CHAPITRE VII

Les premiers mois de la vie des Karine, a Paris, furent calmes. A l’automne, seulement, quand le petit Andre revint de Bretagne, et qu’il fallut songer a s’etablir, l’argent commenca a manquer. Les derniers bijoux, depuis longtemps, etaient partis. Il restait un petit capital, qui pouvait durer deux, trois ans… Apres? Quelques Russes avaient ouvert des restaurants, des cabarets de nuit, de petits magasins. Les Karine, comme les autres, avec leurs derniers sous, acheterent et meublerent une boutique, au fond d’une cour, et la, ils commencerent par vendre les quelques couverts anciens, qu’ils avaient pu emporter avec eux, les dentelles, les icones. Tout d’abord, personne n’acheta rien. En octobre il fallut payer le terme. Puis, Andre dut etre envoye a Nice. L’air de Paris lui donnait des crises d’etouffement. Ils songerent a demenager. On leur offrait, pres de la Porte de Versailles, un appartement moins cher et plus clair, mais il n’avait que trois pieces et une cuisine etroite comme un placard. Ou loger la vieille Tatiana? Il ne pouvait etre question de la faire monter au sixieme, avec ses mauvaises jambes. En attendant, chaque fin de mois etait plus difficile que la precedente. Les bonnes s’en allaient, les unes apres les autres, ne pouvant s’accoutumer a ces etrangers qui dormaient le jour, et, la nuit, mangeaient, buvaient, laissaient trainer la vaisselle sale, sur les meubles du salon, jusqu’au lendemain.

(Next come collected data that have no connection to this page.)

(* ===== verification/Buf.v ===== *)
(** Slices, byte buffers and the message reader: src/src/buf.rs, and the message
    codecs that write into slices: src/src/codec.rs.

    The memory of a slice is owned by the C core, so its constructors and the
    byte-buffer reader are the fields of the interface [SliceCore]; its laws are what
    the headers of the core document of them.  [usize] values are [nat]s: they are
    lengths of objects in memory. *)

From S2P Require Import Prelude Status.

(** ** grpc_slice *)

Definition INLINED_SIZE : nat := 8 + 8 - 1 + 8.

(** [grpc_slice]: with a reference count, [refcounted.bytes] of [refcounted.length];
    without, the [INLINED_SIZE] inline bytes and how many of them count. *)
Inductive GrpcSlice :=
| Refcounted (bytes : list byte)
| Inlined (length : nat) (bytes : list byte).

#[export] Instance GrpcSlice_eq_dec : EqDecision GrpcSlice.
Proof. solve_decision. Defined.

Definition GrpcSlice_len (self : GrpcSlice) : nat :=
  match self with
  | Refcounted bytes => length bytes
  | Inlined n _ => n
  end.

Definition GrpcSlice_as_slice (self : GrpcSlice) : list byte :=
  match self with
  | Refcounted bytes => bytes
  | Inlined n bytes => take n bytes
  end.

Definition GrpcSlice_is_empty (self : GrpcSlice) : bool :=
  bool_decide (GrpcSlice_len self = 0).

Definition GrpcSlice_is_inline (self : GrpcSlice) : bool :=
  match self with Refcounted _ => false | Inlined _ _ => true end.

(** What the core guarantees of a slice: the inline storage has its full size and the
    inline length is within it, so that [bytes[..len]] is in range. *)
Definition slice_wf (s : GrpcSlice) : Prop :=
  match s with
  | Refcounted _ => True
  | Inlined n bytes => length bytes = INLINED_SIZE /\ n <= INLINED_SIZE
  end.

(** ** What the C core provides *)

Class SliceCore := {
  grpc_empty_slice : GrpcSlice;
  grpc_slice_from_static_buffer : list byte -> GrpcSlice;
  grpc_slice_from_copied_buffer : list byte -> GrpcSlice;
  grpc_slice_new_with_len : list byte -> GrpcSlice;
  grpc_slice_malloc_large : nat -> GrpcSlice;
  grpc_byte_buffer : Type;
  grpc_raw_byte_buffer_create : list GrpcSlice -> grpc_byte_buffer;
  grpc_byte_buffer_reader : Type;
  grpc_byte_buffer_reader_init : grpc_byte_buffer -> Z * grpc_byte_buffer_reader;
  grpc_byte_buffer_reader_next :
    grpc_byte_buffer_reader -> option (GrpcSlice * grpc_byte_buffer_reader);
  (** [grpc_byte_buffer_length] of the reader's [buffer_out]. *)
  grpc_byte_buffer_length : grpc_byte_buffer_reader -> nat;

  (** the slices of a buffer, and the slices a reader has not returned yet *)
  buffer_slices : grpc_byte_buffer -> list GrpcSlice;
  reader_rest : grpc_byte_buffer_reader -> list GrpcSlice;
}.

(** The documented behaviour the library relies on. *)
Class SliceCoreLaws (C : SliceCore) : Prop := {
  empty_slice_inline : exists bytes, grpc_empty_slice = Inlined 0 bytes /\ length bytes = INLINED_SIZE;
  static_buffer_bytes bs : GrpcSlice_as_slice (grpc_slice_from_static_buffer bs) = bs;
  copied_buffer_bytes bs : GrpcSlice_as_slice (grpc_slice_from_copied_buffer bs) = bs;
  new_with_len_bytes bs : GrpcSlice_as_slice (grpc_slice_new_with_len bs) = bs;
  malloc_large_len n : exists bytes, grpc_slice_malloc_large n = Refcounted bytes /\ length bytes = n;
  byte_buffer_create_slices ss : buffer_slices (grpc_raw_byte_buffer_create ss) = ss;
  reader_init_ok b : (grpc_byte_buffer_reader_init b).1 = 1%Z;
  reader_init_rest b : reader_rest (grpc_byte_buffer_reader_init b).2 = buffer_slices b;
  reader_next_None r : grpc_byte_buffer_reader_next r = None <-> reader_rest r = [];
  reader_next_Some r s r' :
    grpc_byte_buffer_reader_next r = Some (s, r') ->
    reader_rest r = s :: reader_rest r' /\ grpc_byte_buffer_length r' = grpc_byte_buffer_length r;
  reader_init_length b :
    grpc_byte_buffer_length (grpc_byte_buffer_reader_init b).2 =
    sum_list_with GrpcSlice_len (buffer_slices b);
}.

Tatiana Ivanovna essaya de faire quelques petits travaux, des lavages, mais elle devenait faible, et ses vieilles mains n’avaient pas la force de soulever les lourds matelas francais et les pieces de linge mouille.

Les enfants, perpetuellement las et irrites a present, la rudoyaient, la renvoyaient: «Laisse. Va-t’en. Tu embrouilles tout. Tu casses tout.» Elle s’en allait sans rien dire. D’ailleurs, elle ne paraissait meme pas les entendre. Elle demeurait des heures entieres, immobile, les mains croisees sur ses genoux, fixant silencieusement l’espace. Elle etait voutee, presque courbee en deux, la peau, blanche, morte, avec des veines bleues, gonflees, au coin des paupieres. Souvent quand on l’appelait, elle ne repondait pas, se contentant de serrer davantage sa petite bouche creuse. Elle n’etait pas sourde, pourtant. Chaque fois qu’un nom du pays, meme prononce a voix basse, a peine soupire, echappait a l’un d’eux, elle tressaillait, disait tout a coup de sa voix faible et calme:

«Oui… le jour de Paques, ou le clocher de Temnaia a brule, je me rappelle…», ou:

«Le pavillon… deja, quand vous etes partis, le vent avait fait eclater les vitres… je me demande ce que tout cela est devenu…»

Et elle se taisait de nouveau et regardait la fenetre, les murs blancs et le ciel au-dessus des toits.

«Quand est-ce que l’hiver viendra enfin? disait-elle. Ah, mon Dieu, qu’il y a longtemps que nous n’avons vu ni le froid ni la glace… L’automne est bien long, ici… A Karinovka, sans doute, tout est blanc deja, et la riviere est gelee… Vous rappelez-vous, Nicolas Alexandrovitch, quand vous aviez trois, quatre ans, moi, j’etais jeune, alors, votre maman defunte disait: «Tatiana, on voit bien que tu es du Nord, ma fille… A la premiere neige, tu deviens insensee…» Vous rappelez-vous?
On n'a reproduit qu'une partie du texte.